Maybe this was my mistake these whole while. I wasn't supposed to brag about my misfortunes to anyone. How can I turn the time back? The answer is always a no. No way of turning the time back, even if I see a dukun or pawang or bomoh for it. But, of course, I won't be doing that stupid thing.
I have regretted in almost everything I did. I am not a genius, and I am almost nobody. With a slight gift from god, and some lucky opportunities, I thought I am great enough to be noticed and to gain attention from people around me. -These are false. I am never great. I can't do things right.
I have failed in my speech contest yesterday, for the 4th time. I pitied the teacher for sending me, the weakest candidate for the speech contest. I sometimes, felt a little stunned because its not that I didn't show my commitment or efforts for the contest, I did, but nothing is the word I gain in return. My dad said "ITS NOT THE END OF THE WORLD". Maybe he said that because he is far more experienced in pursuing his life or maybe because he just thought that I was over reacted.
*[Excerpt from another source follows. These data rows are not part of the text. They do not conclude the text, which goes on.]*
(** * parse_articles.py: content segmentation and cross-level aggregation

    A shallow embedding of [src/parse_articles.py] and the proofs of the
    properties its specification states.

    Python [str] values are modelled as lists of characters.  A character is a
    Unicode code point below 256 (the Latin-1 range), carried by [ascii]; on
    that range [str.lower] is a character-wise map and [str.isspace],
    regex [\s] and regex [\d] are the finite classes written out below.
    Python [int] values are [Z].

    Where the code uses an index found in [s.lower()] as a position in [s]
    (the writing-prompt split of level 6), the code is embedded a second
    time, in [Wide], over strings of arbitrary code points and with
    [str.lower] as a parameter. *)

From Stdlib Require Import Ascii String ZArith Lia Bool Arith.
From Stdlib Require Import DecimalString DecimalN DecimalFacts.
From Stdlib Require Import List.
Import ListNotations.

Definition str := list ascii.

(** A string literal of the source. *)
Definition lit (s : string) : str := list_ascii_of_string s.

Definition nl : ascii := ascii_of_nat 10.

(** ** Python string primitives *)

Module Py.

(** [str.isspace] on one character, which is also the class of regex [\s]. *)
Definition isspace (c : ascii) : bool :=
  let n := nat_of_ascii c in
  ((9 <=? n) && (n <=? 13)) || ((28 <=? n) && (n <=? 32))
  || (n =? 133) || (n =? 160).

(** Regex [\d]. *)
Definition isdigit (c : ascii) : bool :=
  let n := nat_of_ascii c in (48 <=? n) && (n <=? 57).

(** Regex [a-z] and [A-Z]. *)
Definition is_az (c : ascii) : bool :=
  let n := nat_of_ascii c in (97 <=? n) && (n <=? 122).

Definition is_AZ (c : ascii) : bool :=
  let n := nat_of_ascii c in (65 <=? n) && (n <=? 90).

(** [str.lower] on one character: A-Z, and the Latin-1 capitals
    U+00C0..U+00DE except the multiplication sign U+00D7. *)
Definition lower_char (c : ascii) : ascii :=
  let n := nat_of_ascii c in
  if ((65 <=? n) && (n <=? 90))
     || ((192 <=? n) && (n <=? 222) && negb (n =? 215))
  then ascii_of_nat (n + 32) else c.

Definition lower (s : str) : str := map lower_char s.

Fixpoint lstrip (s : str) : str :=
  match s with
  | [] => []
  | c :: t => if isspace c then lstrip t else s
  end.

Definition rstrip (s : str) : str := rev (lstrip (rev s)).

(** [s.strip()] *)
Definition strip (s : str) : str := rstrip (lstrip s).

(** [s.startswith(p)] *)
Fixpoint startswith (p s : str) : bool :=
  match p, s with
  | [], _ => true
  | _ :: _, [] => false
  | a :: p', b :: s' => Ascii.eqb a b && startswith p' s'
  end.

(** [s.endswith(p)] *)
Definition endswith (p s : str) : bool := startswith (rev p) (rev s).

(** [s.find(sub)]: the lowest index where [sub] occurs, or -1. *)
Fixpoint find (sub s : str) {struct s} : Z :=
  if startswith sub s then 0%Z
  else match s with
       | [] => (-1)%Z
       | _ :: t => let r := find sub t in
                   if (r =? -1)%Z then (-1)%Z else (r + 1)%Z
       end.

(** [sub in s] *)
Fixpoint str_in (sub s : str) {struct s} : bool :=
  startswith sub s
  || match s with
     | [] => false
     | _ :: t => str_in sub t
     end.

(** [s[:i]] and [s[i:]] for an index [i >= 0] (the source only slices at an
    index it has checked to differ from -1). *)
Definition slice_to (s : str) (i : Z) : str := firstn (Z.to_nat i) s.
Definition slice_from (s : str) (i : Z) : str := skipn (Z.to_nat i) s.

(** [s.split(sep)] for a one-character separator: never the empty list. *)
Fixpoint split (sep : ascii) (s : str) : list str :=
  match s with
  | [] => [[]]
  | c :: t =>
      if Ascii.eqb c sep then [] :: split sep t
      else match split sep t with
           | l :: ls => (c :: l) :: ls
           | [] => [[c]]
           end
  end.

(** [sep.join(l)] *)
Fixpoint join (sep : str) (l : list str) : str :=
  match l with
  | [] => []
  | x :: rest =>
      match rest with
      | [] => x
      | _ :: _ => x ++ sep ++ join sep rest
      end
  end.

(** [s.replace(old, new)] for a non-empty [old]: the occurrences of [old] are
    replaced left to right without overlap.  [skip] counts the characters of
    an occurrence still to be passed over. *)
Fixpoint replace_from (old new : str) (skip : nat) (s : str) : str :=
  match s with
  | [] => []
  | c :: t =>
      match skip with
      | S k => replace_from old new k t
      | O => if startswith old s
             then new ++ replace_from old new (length old - 1) t
             else c :: replace_from old new 0 t
      end
  end.

Definition replace (old new s : str) : str := replace_from old new 0 s.

Fixpoint str_eqb (a b : str) : bool :=
  match a, b with
  | [], [] => true
  | x :: a', y :: b' => Ascii.eqb x y && str_eqb a' b'
  | _, _ => false
  end.

(** [bool(s)]: a string is true when it is not empty. *)
Definition truthy (s : str) : bool :=
  match s with [] => false | _ :: _ => true end.

End Py.

(** ** The content segmenter *)

Definition parsed : Type := (str * str * str * str)%type.

Definition instruction_markers : list str :=
  [ lit "Write a full sentence"; lit "Write a full-sentence";
    lit "Answer each question"; lit "Write full sentences";
    lit "In your Vocab Notebook" ].

(** The inner loop of [extract_instruction_and_questions]: the index of the
    first line, counted from [i], that contains [marker] in lower case. *)
Fixpoint first_line_with (marker : str) (i : nat) (lines : list str)
  : option nat :=
  match lines with
  | [] => None
  | line :: rest =>
      if Py.str_in (Py.lower marker) (Py.lower line) then Some i
      else first_line_with marker (S i) rest
  end.

(** The outer loop of [extract_instruction_and_questions] over the markers
    still to try; [("", homework_content)] are the initial values of
    [instruction] and [questions]. *)
Fixpoint marker_loop (markers : list str) (homework_content : str)
  : str * str :=
  match markers with
  | [] => ([], homework_content)
  | marker :: more =>
      let index := Py.find (Py.lower marker) (Py.lower homework_content) in
      if negb (index =? -1)%Z then
        let lines := Py.split nl homework_content in
        match first_line_with marker 0 lines with
        | Some i =>
            (Py.strip (nth i lines []),
             Py.strip (Py.join [nl] (skipn (i + 1) lines)))
        | None => marker_loop more homework_content
        end
      else marker_loop more homework_content
  end.

Definition extract_instruction_and_questions (homework_content : str)
  : str * str :=
  marker_loop instruction_markers homework_content.

Definition writing_prompt_markers : list str :=
  [ lit "Free Writing"; lit "Academic Writing"; lit "Writing Practice";
    lit "writing practice" ].

(** The marker loop of [parse_level_6_content]: the value of [writing_index]
    when the loop ends. *)
Fixpoint find_writing_index (markers : list str) (after_homework : str) : Z :=
  match markers with
  | [] => (-1)%Z
  | marker :: more =>
      let index := Py.find (Py.lower marker) (Py.lower after_homework) in
      if negb (index =? -1)%Z then index
      else find_writing_index more after_homework
  end.

Definition parse_level_6_content (article_text after_homework : str)
  : parsed :=
  let writing_index := find_writing_index writing_prompt_markers after_homework in
  if negb (writing_index =? -1)%Z then
    let before_writing := Py.strip (Py.slice_to after_homework writing_index) in
    let writing_prompt := Py.strip (Py.slice_from after_homework writing_index) in
    let '(instruction, questions) :=
      extract_instruction_and_questions before_writing in
    (article_text, instruction, questions, writing_prompt)
  else
    let '(instruction, questions) :=
      extract_instruction_and_questions after_homework in
    (article_text, instruction, questions, []).

Definition parse_level_1_and_3_content (article_text after_homework : str)
  : parsed :=
  let '(instruction, questions) :=
    extract_instruction_and_questions after_homework in
  (article_text, instruction, questions, []).

Definition HOMEWORK : str := lit "Homework:".

Definition parse_level_content (full_text : str) (level : Z) : parsed :=
  if negb (Py.truthy full_text) then ([], [], [], [])
  else
    let homework_index := Py.find HOMEWORK full_text in
    if (homework_index =? -1)%Z then (Py.strip full_text, [], [], [])
    else
      let article_text := Py.strip (Py.slice_to full_text homework_index) in
      let after_homework :=
        Py.strip (Py.slice_from full_text
                    (homework_index + Z.of_nat (length HOMEWORK))) in
      if (level =? 6)%Z
      then parse_level_6_content article_text after_homework
      else parse_level_1_and_3_content article_text after_homework.

Definition article_text_of (p : parsed) : str :=
  let '(a, _, _, _) := p in a.

(** ** The filename normalizer *)

Fixpoint take_while (f : ascii -> bool) (s : str) : str :=
  match s with
  | [] => []
  | c :: t => if f c then c :: take_while f t else []
  end.

Fixpoint drop_while (f : ascii -> bool) (s : str) : str :=
  match s with
  | [] => []
  | c :: t => if f c then drop_while f t else s
  end.

Definition DOCX : str := lit ".docx".
Definition LVL : str := lit "Lvl ".
Definition BREAKING_NEWS_ENGLISH : str := lit "Breaking News English".

(** [re.sub(r'^Lvl \d+\s*', '', s)]: the pattern is anchored at the start of
    the string, [\d+] and [\s*] are greedy and nothing follows them, so the
    one possible match is "Lvl ", the longest run of digits (at least one) and
    the longest run of white space after it. *)
Definition sub_level_prefix (s : str) : str :=
  if Py.startswith LVL s then
    let r := skipn (length LVL) s in
    match take_while Py.isdigit r with
    | [] => s
    | _ :: _ => drop_while Py.isspace (drop_while Py.isdigit r)
    end
  else s.

(** [.*$] tried on the rest of the string: [.] matches no newline and [$]
    matches at the end of the string or before a newline that ends it.  The
    result is what stays after the match: nothing, or that last newline. *)
Definition match_to_end (rest : str) : option str :=
  if negb (existsb (Ascii.eqb nl) rest) then Some []
  else match rev rest with
       | c :: r =>
           if Ascii.eqb c nl && negb (existsb (Ascii.eqb nl) r)
           then Some [nl] else None
       | [] => None
       end.

(** [\s*_\s*Breaking News English.*$] tried at the start of [s]: both [\s*]
    take the whole run of white space (a shorter run is followed by white
    space, never by the underscore or the "B"). *)
Definition match_attribution (s : str) : option str :=
  match drop_while Py.isspace s with
  | c :: r =>
      if Ascii.eqb c "_" then
        let r' := drop_while Py.isspace r in
        if Py.startswith BREAKING_NEWS_ENGLISH r'
        then match_to_end (skipn (length BREAKING_NEWS_ENGLISH) r')
        else None
      else None
  | [] => None
  end.

(** [re.sub(r'\s*_\s*Breaking News English.*$', '', s)]: the leftmost match is
    deleted; it reaches the end of the string (or the newline that ends it),
    so there is no second match. *)
Fixpoint sub_attribution (s : str) : str :=
  match s with
  | [] => []
  | c :: t =>
      match match_attribution s with
      | Some rest => rest
      | None => c :: sub_attribution t
      end
  end.

(** The class [[a-zA-Z0-9\s-]]. *)
Definition slug_class (c : ascii) : bool :=
  Py.is_az c || Py.is_AZ c || Py.isdigit c || Py.isspace c || Ascii.eqb c "-".
Lemma within_bind {A B} (m : ST S A) (f : A -> ST S B) :
  within F P R m -> (forall a, within F P R (f a)) -> within F P R (m ≫= f).
Proof.
  intros Hm Hf s Hs. apply within_step; [by apply Hm|]. intros a s' E. apply Hf.
  destruct (Hm s Hs) as (? & _ & _). by rewrite E in *.
Qed.

Lemma within_gets_bind {A B} (Q : A -> Prop) (g : S -> A) (f : A -> ST S B) :
  (forall s, P s -> Q (g s)) -> (forall a, Q a -> within F P R (f a)) -> within F P R (gets g ≫= f).
Proof. intros Hg Hf s Hs. exact (Hf (g s) (Hg s Hs) s Hs). Qed.

Lemma within_try_catch {A} (m : ST S A) (k : exn -> ST S A) :
  within F P R m -> (forall e, within F P R (k e)) -> within F P R (try_catch m k).
Proof.
  intros Hm Hk s Hs. specialize (Hm s Hs). unfold try_catch. destruct (m s) as [[] s1]; try done.
  simpl in Hm. destruct Hm as (H1 & H2 & _). destruct (Hk e s1 H1) as (? & ? & ?).
  repeat split; try done. by etrans.
Qed.

Lemma within_st_fold {A B} (f : B -> A -> ST S B) b l :
  (forall b a, a ∈ l -> within F P R (f b a)) -> within F P R (st_fold f b l).
Proof.
  revert b. induction l as [|a l IH]; intros b Hf; simpl; [apply within_ret|].
  apply within_bind; [apply Hf; by left|]. intros b'. apply IH. intros ???. apply Hf. by right.
Qed.
End Within.

Lemma within_imp {S A} F (P P' : S -> Prop) (R R' : relation S) (m : ST S A) :
  within F P R m -> (forall s, P' s -> P s) -> (forall s s', P' s -> P s' -> R s s' -> P' s' /\ R' s s') ->
  within F P' R' m.
Proof.
  intros Hm HP HR s Hs. destruct (Hm s (HP s Hs)) as (? & ? & ?). by destruct (HR s (m s).2) as [? ?].
Qed.

Create HintDb within.
Ltac within1 :=
  match goal with
  | |- forall _, _ => intros ?
  | |- within _ _ _ (_ ≫= _) => apply within_bind; [apply _| |]
  | |- within _ _ _ (try_catch _ _) => apply within_try_catch; [apply _| |]
  | |- within _ _ _ (st_fold _ _ _) => apply within_st_fold; [apply _|]
  | |- within _ _ _ (mret _) => apply within_ret; apply _
  | |- within _ _ _ (gets _) => apply within_gets; apply _
  | |- within _ _ _ (throw _) => apply within_lift; [apply _|done]
  | |- within _ _ _ (some_or_undef _) => apply within_some_or_undef; apply _
  | |- within _ _ _ undef => apply within_lift; [apply _|done]
  | |- within _ _ _ (match ?x with _ => _ end) => destruct x
  | |- within _ _ _ _ => solve [eauto 3 with within]
  end.
Ltac within := repeat within1.

(** ** Machine integers *)
Definition wrap32 (z : Z) : Z := (z `mod` 2 ^ 32)%Z.                 (* unsigned int *)
Definition to_signed32 (z : Z) : Z :=                                 (* int *)
  let w := wrap32 z in if (w <? 2 ^ 31)%Z then w else (w - 2 ^ 32)%Z.

Definition int_min : Z := (- 2 ^ 31)%Z.
Definition int_max : Z := (2 ^ 31 - 1)%Z.
Definition is_int (z : Z) : Prop := (int_min <= z <= int_max)%Z.

Lemma wrap32_range z : (0 <= wrap32 z < 2 ^ 32)%Z.
Proof. unfold wrap32. by apply Z.mod_pos_bound. Qed.

Lemma wrap32_id z : (0 <= z < 2 ^ 32)%Z -> wrap32 z = z.
Proof. apply Z.mod_small. Qed.

Lemma to_signed32_range z : is_int (to_signed32 z).
Proof.
  unfold is_int, to_signed32, int_min, int_max.
  pose proof (wrap32_range z). case_match eqn:E; lia.
Qed.

Lemma to_signed32_id z : is_int z -> to_signed32 z = z.
Proof.
  unfold is_int, to_signed32, int_min, int_max, wrap32. intros Hz.
  destruct (decide (0 <= z)%Z).
  - rewrite Z.mod_small by lia. case_match eqn:E; lia.
  - rewrite <- (Z.mod_unique_pos z (2 ^ 32) (-1) (z + 2 ^ 32)) by lia.
    case_match eqn:E; lia.
Qed.

Lemma to_signed32_wrap z : to_signed32 (wrap32 z) = to_signed32 z.
Proof. unfold to_signed32, wrap32. by rewrite Z.mod_mod. Qed.

(** ** Generic list lemmas *)
Lemma take_drop_middle_take {A} (l : list A) i k :
  i <= k -> take i l ++ take (k - i) (drop i l) = take k l.
Proof.
  intros Hik. rewrite <- (take_drop i (take k l)).
  rewrite take_take, skipn_firstn_comm. by rewrite Nat.min_l by lia.
Qed.

Lemma filter_keeps {A} (P : A -> Prop) `{!forall x, Decision (P x)} (l : list A) :
  Forall P l -> filter P l = l.
Proof. induction 1 as [|x l Hx _ IH]; [done|]. by rewrite filter_cons_True, IH. Qed.
Record VOps := {
  vFuel : nat;                                       (* for the loops *)
  vGet : loc -> str -> M loc;
  vSet : loc -> str -> loc -> M unit;
  vHasProperty : loc -> str -> M bool;
  vGetPropertyNames : loc -> M names;
  vDisplayString : loc -> Z -> M str;
  vEquals : loc -> option loc -> M bool;
  vGetType : loc -> M str;
  vCall : loc -> list loc -> M loc;                  (* KMethod *)
  vAppend : loc -> loc -> M unit;                    (* KList *)
  vSize : loc -> M Z;
  vAt : loc -> Z -> M loc;
  vSetAt : loc -> Z -> loc -> M unit;
  vRemove : loc -> Z -> M bool;
  vRun : callback -> list loc -> loc -> M unit;      (* MethodCallback::Run *)
  vJS : forall c : jscall, M (jsanswer c);            (* a callback of JavaScript *)
  vPy : forall A : Set, pyslot A -> M A;             (* a slot of a Python type *)
  vRb : forall A : Set, rbslot A -> M A;             (* a method that Ruby calls *)
  vPhp : forall A : Set, phpslot A -> M A            (* a function that PHP calls *)
}.

(** What is outside of this model: the text that the stream library gives to
    a [double] and to an address, the clock, the case conversions of the Poco
    library, the code of the modules, the classes of other language modules,
    JavaScriptCore, CPython, Ruby and the Zend engine, and the parser of URIs
    of the Poco library. *)
Record World := {
  show_double : double -> str;
  show_ptr : N -> str;
  now : heap -> Z;                                   (* microseconds since the epoch *)
  poco_toLower : str -> str;
  poco_toUpper : str -> str;
  native : VOps -> N -> list loc -> loc -> M unit;
  function_ptr : VOps -> N -> list loc -> M loc;
  foreign : VOps -> N -> VOps;
  jsq : JSQueries;
  js : VOps -> JSOps;
  pyq : PyQueries;
  py : VOps -> forall A : Set, pycmd A -> M A;
  rbq : RubyQueries;
  rb : VOps -> forall A : Set, rbcmd A -> M A;
  phpq : PhpQueries;
  php : VOps -> forall A : Set, phpcmd A -> M A;
  poco_URI : str -> res AppUrl.URI;
  outside : SysWorld
}.

Definition no_ops : VOps := {|
  vFuel := 0; vGet _ _ := lift Fuel; vSet _ _ _ := lift Fuel; vHasProperty _ _ := lift Fuel;
  vGetPropertyNames _ := lift Fuel; vDisplayString _ _ := lift Fuel; vEquals _ _ := lift Fuel;
  vGetType _ := lift Fuel; vCall _ _ := lift Fuel; vAppend _ _ := lift Fuel; vSize _ := lift Fuel;
  vAt _ _ := lift Fuel; vSetAt _ _ _ := lift Fuel; vRemove _ _ := lift Fuel; vRun _ _ _ := lift Fuel;
  vJS _ := lift Fuel; vPy _ _ := lift Fuel; vRb _ _ := lift Fuel;
  vPhp _ _ := lift Fuel
|}.

(** An engine that answers nothing, and the queries of an engine without values. *)
Definition no_js : JSOps := {|
  JSValueToNumber _ _ := lift Fuel;
  JSValueToStringCopy _ _ := lift Fuel;
  JSValueToObject _ _ := lift Fuel;
  JSValueMakeNumber _ _ := lift Fuel;
  JSValueMakeBoolean _ _ := lift Fuel;
  JSValueMakeString _ _ := lift Fuel;
  JSValueMakeNull _ := lift Fuel;
  JSValueMakeUndefined _ := lift Fuel;
  JSValueProtect _ _ := lift Fuel;
  JSValueUnprotect _ _ := lift Fuel;
  JSClassCreate _ := lift Fuel;
  JSObjectMake _ _ _ := lift Fuel;
  JSObjectMakeFunctionWithCallback _ _ _ := lift Fuel;
  JSObjectSetPrototype _ _ _ := lift Fuel;
  JSObjectHasProperty _ _ _ := lift Fuel;
  JSObjectGetProperty _ _ _ := lift Fuel;
  JSObjectSetProperty _ _ _ _ := lift Fuel;
  JSObjectCallAsFunction _ _ _ _ := lift Fuel;
  JSObjectCopyPropertyNames _ _ := lift Fuel;
  JSCheckScriptSyntax _ _ := lift Fuel;
  JSEvaluateScript _ _ _ := lift Fuel;
  JSGlobalContextCreate := lift Fuel;
  JSGlobalContextRetain _ := lift Fuel;
  JSGlobalContextRelease _ := lift Fuel
|}.
Definition no_queries : JSQueries := {|
  JSValueGetType _ _ _ := JSUndefined; JSValueToBoolean _ _ _ := false;
  JSValueIsStrictEqual _ _ a b := (a =? b)%N; JSObjectGetPrivate _ _ := None;
  JSObjectIsFunction _ _ _ := false; JSObjectGetPrototype _ _ _ := 0%N;
  JSContextGetGlobalObject _ c := c; JSContextGetGroup _ c := c;
  JSStringCreateWithUTF8CString s := map N_of_ascii s;
  JSStringGetUTF8CString s := map ascii_of_N s
|}.

(** An interpreter that answers nothing, and one without values. *)
Definition no_py (A : Set) (c : pycmd A) : M A := lift Fuel.
Definition no_pyq : PyQueries := {|
  Py_None := 0%N; Py_True := 1%N; Py_False := 2%N; PyObject_TypeCheck _ _ _ := false;
  PyString_Check _ _ := false; PyInstance_Check _ _ := false; PyMethod_Check _ _ := false;
  PyFunction_Check _ _ := false; PyCallable_Check _ _ := false; PyMapping_Check _ _ := false;
  PyErr_Occurred _ := false; text_at _ _ := []; stale_text _ := []
|}.

(** The same for Ruby. *)
Definition no_rb (A : Set) (c : rbcmd A) : M A := lift Fuel.
Definition no_rbq : RubyQueries := {|
  Qnil := 0%N; Qtrue := 1%N; Qfalse := 2%N; TYPE _ _ := T_OTHER; kind_of _ _ _ := false;
  class_value _ := 0%N; NUM2DBL _ _ := zero; NUM2INT _ _ := None; string_text _ _ := [];
  symbol_name _ _ := []; to_id_name _ _ := []; SYMBOL_P _ _ := false; RARRAY_LEN _ _ := 0%Z;
  rb_ary_entry _ _ _ := 0%N; rb_block_given_p _ := false; format_text s _ := s
|}.
(** A [StaticBoundObject] implements a finite map: [Set] binds the name
    and nothing else changes, [UnSet] unbinds it, [Get] returns the very value
    bound to the name (no copy) or a fresh Undefined value for an unbound one,
    and [GetPropertyNames] lists exactly the bound names, once each, in the
    byte order of [std::map]. *)
Theorem static_bound_object_is_map h o name v :
  is_Some (objs h !! o) ->
  (StaticBoundObject_Set o name v h = (Ret tt, with_properties o (<[name := v]> (props h o)) h)) /\
  (StaticBoundObject_UnSet o name h = (Ret tt, with_properties o (delete name (props h o)) h)) /\
  (exists h', StaticBoundObject_Get o name h = (Ret (default (next h) (props h o !! name)), h') /\
    objs h' = objs h /\ vals h' = <[next h := new_value]> (vals h)) /\
  (exists l h', StaticBoundObject_GetPropertyNames o h = (Ret l, h') /\
    objs h' = objs h /\ vals h' = vals h /\
    NoDup (map snd l) /\ StronglySorted str_le (map snd l) /\
    forall k, k ∈ map snd l <-> is_Some (props h o !! k)).
Proof.
  intros Ho. split_and!.
  - by apply Set_run.
  - by apply UnSet_run.
  - eexists. by rewrite Get_run.
  - destruct (GetPropertyNames_run h o Ho) as (l & E & Hl & _). do 2 eexists. rewrite Hl.
    split_and!; [exact E|done|done|apply sorted_keys_NoDup|apply sorted_keys_sorted|].
    apply sorted_keys_spec.
Qed.
(** A part that is no object, method or list ends the walk. *)
Lemma enter_barred name h s t l v :
  no_nul t -> fresh_ok h -> class_of h s = Some StaticBoundObject ->
  props h s !! t = Some l -> vals h !! l = Some v -> type v ∉ [UNDEFINED; OBJECT; METHOD; LIST] ->
  exists x h' w, enter_scope V name s t h = (Throw (SharedValueExn x), h') /\ objs h' = objs h /\
    vals h' !! x = Some w /\ type w = STRING /\ stringValue w = Some (lit "Invalid namespace on setNS").
Proof.
  intros Ht Hf Hc Hp Hv Hty. unfold enter_scope. rewrite (c_str_id t Ht).
  step (vGet_run _ _ t Hc). rewrite Hp. cbn [default from_option]. unfold id.
  pose proof (fresh_vals _ new_value _ _ Hf Hv) as Hv'. set (h1 := with_fresh new_value h) in *.
  step (getv_run _ _ _ Hv'). unfold IsUndefined, IsObject, IsMethod, IsList.
  rewrite !bool_decide_eq_false_2 by set_solver. cbn [andb negb].
  destruct (GetType_barred h1 l v Hv' Hty) as [ty E]. step E.
  erewrite (st_bind_Ret (log_line _ _)) by reflexivity. unfold NewString, SetString.
  step (new_with_run (fun v => set_string (c_str (lit "Invalid namespace on setNS")) (reset v)) (with_output
    (cons (lit "stderr", lit "invalid namespace for " ++ name ++ lit ", token: " ++ t ++ lit " was " ++ ty)) h1)).
  do 3 eexists. split_and!; [reflexivity|done|apply lookup_insert_eq|done|done].
Qed.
Two friends of mine are on their nerves because of me. I was stupid and made wrong decisions that led to their furiousness over me. I apologized, but like always, it always depend on them on forgiving me. They deserve to be mad or whatsoever. I am the one who's stupid.
I am sad when it rained on wednesday, it ruined my day, but what can I do? Its God's will. Maybe its just the beginning of the end of my happiness.
Next week will be a whole week holiday in which I will be sleeping for long, not awaken by a single noise or disturbances. Trust me. I will be sleeping for long. Maybe for eternity. I am so exhausted. I miss Maryam so much, but can she comfort me? I am perplexed on what I am encountering with. I did good to people, but they only see the negative sides of me. Perhaps I have to have a gun and shoot a couple of friends I know, to show my inner feelings. No-that's not the way....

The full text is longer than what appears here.